Tensor fields of mixed Young symmetry type and N-complexes
Michel Dubois-Violette, Marc Henneaux
TL;DR
The authors extend differential calculus to irreducible tensor fields with mixed Young symmetry by constructing $N$-complexes $\Omega_N(\mathbb{R}^D)$ with differential $d=(-1)^p {\mathbf Y}_{p+1}\circ \stackrel{(0)}{\nabla}$ satisfying $d^N=0$, thereby generalizing differential forms ($N=2$). They prove a generalized Poincaré lemma: $H^{(N-1)n}_{(k)}(\Omega_N(\mathbb{R}^D))=0$ for $n\ge1$ and identify $H^0_{(k)}(\Omega_N(\mathbb{R}^D))$ as polynomials of degree $<k$, with nontrivial cohomology appearing in other degrees, including infinite-dimensional cases for $m$ not in $(N-1)\mathbb{N}$. The work develops a related multicomplex, dualities, and associative/nonassociative algebraic structures ($\wedge_{(Y)}E$, $\wedge_{[(Y)]}E$, $\wedge_{[N]}E$) to unify the framework and provides non-simplicial examples of $N$-complexes; it also relates to gauge-field theories (e.g., linearized spin-2) and hints at Green’s ansatz connections.
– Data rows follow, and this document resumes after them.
(** X9. In every turn of the loop of [main] (outside dummy mode, [GPIO_PIN]
    not set) the values set on the two gauges are the floats of the reading
    of the last frame that was [DHT_GOOD] up to the end of the read of that
    turn, whatever the status of that read, which [main] does not look at,
    and [0.0] when there was no such frame yet; a frame that arrives during
    [sleep(INTERVAL)] shows on the gauges at the next turn only.  The sensor
    that [main] creates never calls a callback.  With [INTERVAL_SECONDS] not
    set the turn ends in the sleep of 10 seconds; with it set, [INTERVAL] is
    a string and the turn ends, gauges set, in the [TypeError] of
    [sleep(INTERVAL)]. *)
Theorem exported_metrics (INTERVAL_SECONDS : option String.string)
    (tick : Z) (now : Q) (startup : list Z) (rounds : list Round)
    (r : Round) (x : Exporter) :
  turns (INTERVAL INTERVAL_SECONDS) rounds (main_start tick now startup)
    = Looping x ->
  (TEMPERATURE (state (turn (INTERVAL INTERVAL_SECONDS) r x)),
   HUMIDITY (state (turn (INTERVAL INTERVAL_SECONDS) r x)))
    = gauges_of
        (last_good DHTAUTO
           (trace (snd (read (reading_env r) (sensor x))))) /\
  (count (good_frame DHTAUTO)
     (trace (snd (read (reading_env r) (sensor x)))) = 0%nat ->
   TEMPERATURE (state (turn (INTERVAL INTERVAL_SECONDS) r x)) = 0%Q /\
   HUMIDITY (state (turn (INTERVAL INTERVAL_SECONDS) r x)) = 0%Q) /\
  count is_call
    (trace (sensor (state (turn (INTERVAL INTERVAL_SECONDS) r x))))
    = 0%nat /\
  (INTERVAL_SECONDS = None ->
   turn (INTERVAL INTERVAL_SECONDS) r x
     = Looping (state (turn (INTERVAL INTERVAL_SECONDS) r x)) /\
   sleeps_of 10
     (since (snd (read (reading_env r) (sensor x)))
            (sensor (state (turn (INTERVAL INTERVAL_SECONDS) r x))))
     = 1%nat) /\
  (INTERVAL_SECONDS <> None ->
   turn (INTERVAL INTERVAL_SECONDS) r x
     = TypeError (state (turn (INTERVAL INTERVAL_SECONDS) r x)) /\
   sensor (state (turn (INTERVAL INTERVAL_SECONDS) r x))
     = snd (read (reading_env r) (sensor x))).
Proof.
  intros Hturns.
  pose proof (turns_exporting _ rounds _ x
                (main_start_exporting tick now startup) Hturns) as Hx.
  destruct (turn_exporting (INTERVAL INTERVAL_SECONDS) r x Hx)
    as (_ & _ & _ & Hcalls).
  destruct (turn_fields (INTERVAL INTERVAL_SECONDS) r x) as (Hs & Ht & Hh).
  destruct Hx as (Hinv & Hm & _ & _).
  assert (Hgauges :
    (d_temperature (fst (read (reading_env r) (sensor x))),
     d_humidity (fst (read (reading_env r) (sensor x))))
    = last_good DHTAUTO (trace (snd (read (reading_env r) (sensor x))))).
  { pose proof (inv_read (reading_env r) (sensor x) Hinv) as H.
    destruct (read_config (reading_env r) (sensor x)) as (_ & Hm' & _).
    unfold reading_invariant in H. rewrite Hm', Hm in H.
    rewrite read_datum. exact H. }
  split.
  { rewrite Ht, Hh, <- Hgauges. reflexivity. }
  split.
  { intros Hnone. rewrite (last_good_none _ _ Hnone) in Hgauges.
    pose proof (f_equal fst Hgauges) as Hg1.
    pose proof (f_equal snd Hgauges) as Hg2.
    cbn [fst snd] in Hg1, Hg2.
    rewrite Ht, Hh, Hg1, Hg2. split; reflexivity. }
  split; [exact Hcalls|].
  split.
  - intros ->. cbn [INTERVAL environ_get] in *.
    destruct (sleep_added (inject_Z 10) (interval_edges r)
                (snd (read (reading_env r) (sensor x))))
      as (a & Ha & Hda & _).
    split.
    + unfold turn, dht_read_metrics.
      destruct (read (reading_env r) (sensor x)) as [datum w']. reflexivity.
    + rewrite Hs, (since_app _ _ _ Ha).
      destruct (only_decodes_counts a Hda) as (_ & _ & Hsleeps & _).
      change (Sleep (inject_Z 10)) with (Sleep 10).
      rewrite sleeps_of_sleep, Hsleeps. reflexivity.
  - intros Hset. destruct INTERVAL_SECONDS as [s|]; [|elim Hset; reflexivity].
    cbn [INTERVAL environ_get] in *. split; [|exact Hs].
    unfold turn, dht_read_metrics.
    destruct (read (reading_env r) (sensor x)) as [datum w']. reflexivity.
Qed.

(** X9 at a sensor whose transmission arrives during the first
    [sleep(INTERVAL)] and which is silent during the second read: that read
    times out, and the gauges are set to 23.4 and 80.2. *)
Lemma exported_metrics_witness :
  d_status
    (fst (read silent
            (sensor (state (turns (INTERVAL None) [late_round 10000]
                                  (main_start 20000 0 []))))))
    = DHT_TIMEOUT /\
  (TEMPERATURE
     (state (turn (INTERVAL None) silent_round
               (state (turns (INTERVAL None) [late_round 10000]
                             (main_start 20000 0 []))))),
   HUMIDITY
     (state (turn (INTERVAL None) silent_round
               (state (turns (INTERVAL None) [late_round 10000]
                             (main_start 20000 0 []))))))
    = (117 # 5, 401 # 5).
Proof.
  split; [vm_compute; reflexivity|].
  etransitivity;
    [exact (proj1 (exported_metrics None 20000 0 [] [late_round 10000]
                     silent_round
                     (state (turns (INTERVAL None) [late_round 10000]
                                   (main_start 20000 0 [])))
                     eq_refl))|].
  vm_compute. reflexivity.
Defined.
Altogether, the paper broadens cohomological tools for tensor fields with mixed symmetries and lays groundwork for further geometric and algebraic generalizations, including extensions to $\bar{\partial}$-type $N$-complexes on complex manifolds.
Abstract
We construct $N$-complexes of non completely antisymmetric irreducible tensor fields on $\mathbb R^D$ which generalize the usual complex $(N=2)$ of differential forms. Although, for $N\geq 3$, the generalized cohomology of these $N$-complexes is non trivial, we prove a generalization of the Poincaré lemma. To that end we use a technique reminiscent of the Green ansatz for parastatistics. Several results which appeared in various contexts are shown to be particular cases of this generalized Poincaré lemma. We furthermore identify the nontrivial part of the generalized cohomology. Many of the results presented here were announced in [10].